The doctor stands and steps back, unceremoniously releasing Sophie's shoulder so she drops back against the mattress – but this time she cries out.

"Sophie," Helena murmurs, dropping to her knees beside the bed and bringing her hands to Sophie's hand. Sophie's head shifts slowly, her eyes travel to Helena's face.

"I can't be here, Helena," she says, quiet and pained. "They won't help me. They may hurt me."

Charles swivels his head to glance around the ward; sees nurses fluffing pillows, smiling at patients, bringing them broth and water, sees a doctor smiling as he prods a woman's abdomen.

He looks back at this stern-faced doctor and his rough hands, and remembers the exasperated tone of the nurse who had helped them earlier.

He looks at Mr. Caturanga, who, for the only time in their acquaintanceship, looks fully adrift.

"All right," Helena says, and Sophie's shoulders sink into the mattress, relieved.
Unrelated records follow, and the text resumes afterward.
Definition rollup_child (acc : rollup_acc) (child : json) : rollup_acc :=
  let c := Some child in
  match jget (js "id") c with
  | Some (JStr ((_ :: _) as id)) =>
      let f := fun k => jget k c in
      let bad := fun what => js "phase-rollup-child-" ++ what ++ js ":" ++ id in
      let status := f (js "status") in
      let '(cost_reasons, cost) :=
        add_optional (f (js "costTotal")) (ra_cost acc) (bad (js "bad-cost")) in
      let '(cloned_reasons, cloned) :=
        add_optional (f (js "clonedTokens")) (ra_cloned acc) (bad (js "bad-cloned-tokens")) in
      mkAcc
        (ra_reasons acc
         ++ reason_if (bool_decide (id ∈ ra_seen acc)) (js "phase-rollup-duplicate-child-id:" ++ id)
         ++ reason_if (negb (existsb (fun s => is_str s status) PHASE_ROLLUP_CHILD_STATUSES))
              (bad (js "bad-status"))
         ++ reason_if (negb (is_string (f (js "receiptSha256")) && sha256_test (f (js "receiptSha256"))))
              (bad (js "bad-receipt-hash"))
         ++ reason_if (negb (is_null (f (js "outputUri"))) && negb (isNonEmptyString (f (js "outputUri"))))
              (bad (js "bad-output-uri"))
         ++ reason_if (negb (is_null (f (js "outputSha256"))) && negb (sha256_test (f (js "outputSha256"))))
              (bad (js "bad-output-hash"))
         ++ reason_if (negb (is_null (f (js "outputSha256"))) && is_null (f (js "outputUri")))
              (bad (js "orphan-output-hash"))
         ++ reason_if (negb (is_null (f (js "outputUri"))) && is_null (f (js "outputSha256")))
              (bad (js "orphan-output-uri"))
         ++ reason_if (bool_decide (nonneg_num (f (js "tokens")) = None)) (bad (js "bad-tokens"))
         ++ cost_reasons ++ cloned_reasons
         ++ reason_if (negb (is_boolean (f (js "lowRoi")))) (bad (js "bad-low-roi")))
        (id :: ra_seen acc)
        (ra_completed acc + (if is_str (js "completed") status then 1 else 0))%Z
        (ra_failed acc
         + (if is_str (js "failed") status || is_str (js "merge_failed") status then 1 else 0))%Z
        (ra_tokens acc + default 0%Z (nonneg_num (f (js "tokens"))))%Z
        cost cloned
        (ra_lowRoi acc
         ++ match f (js "lowRoi") with Some (JBool true) => [id] | _ => [] end)
  | _ => mkAcc (ra_reasons acc ++ [js "phase-rollup-child-missing-id"]) (ra_seen acc)
           (ra_completed acc) (ra_failed acc) (ra_tokens acc) (ra_cost acc) (ra_cloned acc)
           (ra_lowRoi acc)
  end.

(** [actual] is a field of the aggregate, [expected] a total ([None] is [null]). *)
Definition numbersReconcile (actual : option json) (expected : option Z) : bool :=
  match actual, expected with
  | Some JNull, None => true
  | Some JNull, Some _ => false
  | _, None => false
  | None, Some _ => false
  | Some (JNum a), Some n => (a =? n)%Z
  | v, Some n => coerced_near v n
  end.

Definition sameIdSet (actual : list json) (expected : list jsstring) : bool :=
  (length actual =? length expected)%nat
  && forallb (fun v => match v with JStr s => bool_decide (s ∈ expected) | _ => false end) actual
  && (length (remove_dups (actual ≫= fun v => match v with JStr s => [s] | _ => [] end))
      =? length (remove_dups expected))%nat.

Definition rollup_aggregate (aggregate : option json) (count : nat) (acc : rollup_acc)
    : list jsstring :=
  let f := fun k => jget k aggregate in
  let mismatch := fun what => js "phase-rollup-aggregate-" ++ what ++ js "-mismatch" in
  let bad := fun what => js "phase-rollup-aggregate-bad-" ++ what in
  reason_if (negb (is_num (Z.of_nat count) (f (js "childCount")))) (js "phase-rollup-child-count-mismatch")
  ++ reason_if (negb (is_num (ra_completed acc) (f (js "completed")))) (mismatch (js "completed"))
  ++ reason_if (negb (is_num (ra_failed acc) (f (js "failed")))) (mismatch (js "failed"))
  ++ ([js "totalTokens"; js "completed"; js "failed"] ≫= fun field =>
        reason_if (bool_decide (nonneg_num (f field) = None)) (bad field))
  ++ ([js "totalCostTotal"; js "totalClonedTokens"] ≫= fun field =>
        reason_if (negb (is_null (f field)) && bool_decide (nonneg_num (f field) = None)) (bad field))
  ++ reason_if (negb (is_num (ra_tokens acc) (f (js "totalTokens")))) (mismatch (js "tokens"))
  ++ reason_if (negb (numbersReconcile (f (js "totalCostTotal")) (ra_cost acc))) (mismatch (js "cost"))
  ++ reason_if (negb (numbersReconcile (f (js "totalClonedTokens")) (ra_cloned acc)))
       (mismatch (js "cloned-tokens"))
  ++ match f (js "lowRoiChildIds") with
     | Some (JArr ids) => reason_if (negb (sameIdSet ids (ra_lowRoi acc))) (mismatch (js "low-roi"))
     | _ => [bad (js "lowRoiChildIds")]
     end.
(** [operate] completes on evidence only: a live owner was seen reporting the
    completion (or finalizing) in the last observation, and the finalizer found
    all its evidence, from the store [before] to the store [after], with tests, commit and
    pull request required. *)
Theorem operate_completes_on_evidence store res :
  operate env store = Ok res -> or_completed res = true ->
  exists k fin before after, or_iterations res = S k
    /\ o_ownerLive (oe_observe env k) = true
    /\ (observed (js "completed") (oe_observe env k) = true
        \/ o_lifecycle (oe_observe env k) = LFinalizing)
    /\ or_finalize res = Some fin
    /\ completed_on_evidence (finalize_options env) (oe_between env) before fin after.
Proof.
  intros (st & n & rest & Hloop & <- & _ & _ & Hc)%operate_inv Hok.
  destruct (Hc Hok) as (Hl & fin & store' & Hfin & Hcomp & ->).
  destruct (operate_start_facts store) as (Hn & _).
  apply operate_loop_budget in Hloop as [_ Hk]; [|done].
  destruct (Hk Hl) as (k & _ & -> & Hlive & Hobs).
  eexists k, fin, _, _. split_and!; try done. by eapply finalize_evidence.
Qed.

End claims.

(** ** An example *)

(** A vanished owner with a dirty tree, preserved and restarted once, and a
    completion after that. *)
Definition sample_observe (i : nat) : Observation :=
  if (i =? 0)%nat then mkObservation LObserving false GDirty [] RVanishedDirty
  else mkObservation LObserving true GClean [js "completed"] RNormal.

Definition sample_env : operate_env :=
  mkEnv (sample_finalize true true) id sample_observe
    (fun i => mkTransport (mkSnapshot false 0 0) 1 (js "cmd", true) (Some 2%Z))
    (fun _ => mkPreserve (js "d1ff") [] (Some (js "stash@{0}")) true)
    (None, None, None, None) None (fun _ => js "2026-01-01T00:00:00Z")
    (fun i => js "vanish-" ++ num_to_string (Z.of_nat i)).

Lemma operate_vanish_gate_witness :
  exists res, operate (H := sample_receipt_env) sample_env (mkStore ∅ []) = Ok res
    /\ op_classifications (or_state res) = [CRestartPreserveDelta; CContinue]
    /\ exists stored, gated (H := sample_receipt_env) stored (op_trace (or_state res)).
Proof.
  eexists. split; [vm_compute; reflexivity|]. split; [vm_compute; reflexivity|].
  edestruct (operate_vanish_gate (H := sample_receipt_env) sample_env (mkStore ∅ []))
    as [(stored & _ & Hg) _]; [vm_compute; reflexivity|].
  exists stored. exact Hg.
Defined.
(** Items [xs] leave a lane and [ys] enter it; what must hold of both for the
    invariant to survive. *)
Lemma inv_change l queue' p p' xs ys rest :
  pool_inv p ->
  p_lanes p' = p_lanes (set_lane l queue' p) ->
  lane_items p l ≡ₚ xs ++ rest -> q_item <$> queue' ≡ₚ ys ++ rest ->
  Forall (fun it => it_lane it = l) ys ->
  NoDup (it_itemId <$> ys) ->
  (forall it, it ∈ ys -> it_itemId it ∉ (it_itemId <$> all_items p)) ->
  (forall id, id ∈ p_settlements p -> id ∉ (item_id <$> xs) -> id ∈ p_settlements p') ->
  Forall (fun it => exists id, it_itemId it = Some id /\ id ∈ p_settlements p') ys ->
  p_tokens p' = p_tokens p -> p_capacity p' = p_capacity p -> p_refillPerSec p' = p_refillPerSec p ->
  (p_seqCounter p <= p_seqCounter p')%Z ->
  (forall k, (p_seqCounter p' <= k)%Z -> Some (gen_id k) ∉ (it_itemId <$> ys)) ->
  pool_inv p'.
Proof.
  intros [Hok Hseq Hfresh] Hlanes Hx Hy Hylane Hyids Hynew Hset Hypend Ht Hc Hr Hs Hyfresh.
  destruct (lane_change l queue' p xs ys rest Hx Hy) as (R & HR & HR').
  assert (all_items p' = all_items (set_lane l queue' p)) as Ha.
  { unfold all_items, lane_items. by rewrite Hlanes. }
  rewrite <- Ha in HR'. split; [split| |].
  - rewrite HR', fmap_app. apply NoDup_app. split_and!; [done| |].
    + intros id (it & -> & Hin)%list_elem_of_fmap (it' & E & Hin')%list_elem_of_fmap.
      apply (Hynew it Hin). rewrite E. apply list_elem_of_fmap_2. rewrite HR. set_solver.
    + pose proof (ok_ids _ Hok) as Hnd. rewrite HR, fmap_app in Hnd. by apply NoDup_app in Hnd as (_ & _ & ?).
  - rewrite HR'. apply Forall_app. split; [done|]. apply Forall_forall. intros it Hin.
    assert (it ∈ all_items p) as Hin' by (rewrite HR; set_solver).
    destruct (proj1 (Forall_forall _ _) (ok_pending _ Hok) _ Hin') as (id & Hid & Hp).
    exists id. split; [done|]. apply Hset; [done|].
    intros (it' & E & Hin'')%list_elem_of_fmap.
    pose proof (item_ids_NoDup _ _ (ok_pending _ Hok) (ok_ids _ Hok)) as Hnd.
    rewrite HR, fmap_app in Hnd. apply NoDup_app in Hnd as (_ & Hdis & _).
    apply (Hdis id); [rewrite E; by apply list_elem_of_fmap_2|].
    replace id with (item_id it) by (unfold item_id; by rewrite Hid). by apply list_elem_of_fmap_2.
  - intros l'. unfold lane_items. rewrite Hlanes. simpl. case_bool_decide as E; [|apply (ok_lanes _ Hok)].
    subst l'. rewrite Hy. apply Forall_app. split; [done|].
    pose proof (ok_lanes _ Hok l) as Hl. rewrite Hx in Hl. by apply Forall_app in Hl as [_ ?].
  - rewrite Ht, Hc. apply Hok.
  - rewrite Hr. apply Hok.
  - lia.
  - intros k Hk. rewrite HR', fmap_app. apply not_elem_of_app. split; [auto|].
    intros Hin. apply (Hfresh k); [lia|]. rewrite HR, fmap_app. set_solver.
Qed.

Lemma replace_slot_spec it queue old queue' :
  replace_slot it queue = Some (old, queue') ->
  exists pre q post, queue = pre ++ q :: post /\ old = q_item q
    /\ queue' = pre ++ mkQueued it (q_seq q) :: post /\ same_slot it q = true.
Proof.
  revert queue'. induction queue as [|q queue IH]; intros queue' E; simpl in E; [done|].
  destruct (same_slot it q) eqn:Hs; simplify_eq/=; [by exists [], q, queue|].
  destruct (replace_slot it queue) as [[old' rest']|]; simplify_eq.
  destruct (IH _ eq_refl) as (pre & q' & post & -> & -> & -> & ?).
  by exists (q :: pre), q', post.
Qed.

Lemma settle_fields id d p :
  p_lanes (settle id d p) = p_lanes p /\ p_laneCursor (settle id d p) = p_laneCursor p
  /\ p_tokens (settle id d p) = p_tokens p /\ p_lastRefill (settle id d p) = p_lastRefill p
  /\ p_capacity (settle id d p) = p_capacity p /\ p_refillPerSec (settle id d p) = p_refillPerSec p
  /\ p_seqCounter (settle id d p) = p_seqCounter p
  /\ forall id', id' ∈ p_settlements p -> id' <> id -> id' ∈ p_settlements (settle id d p).
Proof. unfold settle. case_bool_decide; simpl; split_and!; try done. set_solver. Qed.

(** Appending a new item to its lane. *)
Lemma push_inv it id seq p p' :
  pool_inv p -> it_itemId it = Some id ->
  Some id ∉ (it_itemId <$> all_items p) ->
  p_lanes p' = p_lanes (set_lane (it_lane it) (p_lanes p (it_lane it) ++ [mkQueued it seq]) p) ->
  p_settlements p' = p_settlements p ∪ {[id]} ->
  p_tokens p' = p_tokens p -> p_capacity p' = p_capacity p -> p_refillPerSec p' = p_refillPerSec p ->
  (p_seqCounter p <= p_seqCounter p')%Z ->
  (forall k, (p_seqCounter p' <= k)%Z -> gen_id k <> id) ->
  pool_inv p'.
Proof.
  intros Hinv Hid Hnew Hlanes Hset Ht Hc Hr Hs Hf.
  eapply (inv_change (it_lane it) _ p p' [] [it] (lane_items p (it_lane it))); try done.
  - rewrite fmap_app. simpl. unfold lane_items. solve_Permutation.
  - by repeat constructor.
  - apply NoDup_singleton.
  - intros it' ->%list_elem_of_singleton. by rewrite Hid.
  - intros id' ? _. rewrite Hset. set_solver.
  - constructor; [|constructor]. exists id. split; [done|]. rewrite Hset. set_solver.
  - intros k Hk. simpl. rewrite Hid. intros [= E]%list_elem_of_singleton. by apply (Hf k).
Qed.

Lemma submit_inv it p : pool_inv p -> op_allowed p (OpSubmit it) -> pool_inv (submit it p).2.
Proof.
  intros Hinv Hal. pose proof (inv_seq _ Hinv) as Hseq. unfold submit.
  destruct (it_itemId it) as [id|] eqn:Hid.
  { destruct (Hal id Hid) as [Hnew Hgen]. eapply (push_inv it id); try done. simpl. lia. }
  set (id := js "rate-limit:" ++ num_to_string (p_seqCounter p)). change id with (gen_id (p_seqCounter p)).
  clear id. set (id := gen_id (p_seqCounter p)). set (it' := with_id id it).
  assert (Some id ∉ (it_itemId <$> all_items p)) as Hnew by (by apply (inv_fresh _ Hinv)).
  assert (forall k, (p_seqCounter p + 1 <= k)%Z -> gen_id k <> id) as Hgen.
  { intros k Hk E. apply gen_id_inj in E; lia. }
  assert (pool_inv (handle id (set_lane (it_lane it)
            (p_lanes p (it_lane it) ++ [mkQueued it' (p_seqCounter p + 1 - 1)]) (next_seq p)))) as Hpush.
  { eapply (push_inv it' id); try done. simpl. lia. }
  simpl. destruct (it_coalesceKey it) as [key|] eqn:Hkey; [|exact Hpush].
  destruct (replace_slot it' (p_lanes p (it_lane it))) as [[old queue']|] eqn:Hrep; [|exact Hpush].
  apply replace_slot_spec in Hrep as (pre & q & post & Hq & -> & -> & Hslot). simpl.
  destruct (settle_fields (item_id (q_item q)) DRemoved (next_seq p))
    as (Hl & _ & Ht & _ & Hc & Hr & Hs & Hset).
  eapply (inv_change (it_lane it) (pre ++ mkQueued it' (q_seq q) :: post) p _
            [q_item q] [it'] (q_item <$> (pre ++ post))); try done.
  - simpl. by rewrite Hl.
  - unfold lane_items. rewrite Hq, !fmap_app. simpl. solve_Permutation.
  - rewrite !fmap_app. simpl. solve_Permutation.
  - by repeat constructor.
  - apply NoDup_singleton.
  - by intros it'' ->%list_elem_of_singleton.
  - intros id' Hin Hne. simpl. apply elem_of_union_l, Hset; [done|]. intros ->. apply Hne. simpl. set_solver.
  - constructor; [|constructor]. exists id. split; [done|]. simpl. set_solver.
  - simpl. rewrite Hs. simpl. lia.
  - intros k Hk. simpl in Hk. rewrite Hs in Hk. simpl.
    intros E%list_elem_of_singleton%(inj Some). exact (Hgen k Hk E).
Qed.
Mr. Caturanga looks at the doctor. "Elle veut retourner à la maison pour completer sa guérisson." (Charles understands "return" and "house" and "healing.")

The doctor nods, and shrugs, says something about documents, and walks away.

In his aftermath Charles finds himself, and it seems the other find themselves, strangely rooted, unable to move away, but with nothing to do here. He should go to the priest, he thinks, he should take Helena to the priest now she's here, and perhaps Mr. Caturanga as well, because apparently he speaks French better than either Helena or himself, though it seems best that they leave Mr. Caturanga here with Sophie. He is pondering this, trying to decide what to do next, when he hears the slight squeak of Sophie's bedframe moving, and he looks down and Helena's hands are wrapped tighter around Sophie's and Helena says, "Please, Sophie, you must tell me what happened."

"Miss Wells," Mr. Caturanga says sternly, a reprimanding father. "This is hardly the time—"

"My daughter, Caturanga," Helena says louder, "I need to know what happened to my daughter!"

On the bed, Sophie's eyes fly open. "Something's happened to Christina?" she asks. "What's happened?"

"You must know!" Helena says, louder now. "Only you were there! You must know! You must!"

"Helena," Sophie says, strained. "Helena. You're hurting me."

"Tell me what happened!" Helena is almost shouting now. Charles steps forward to put a hand on her shoulder: "Helena…"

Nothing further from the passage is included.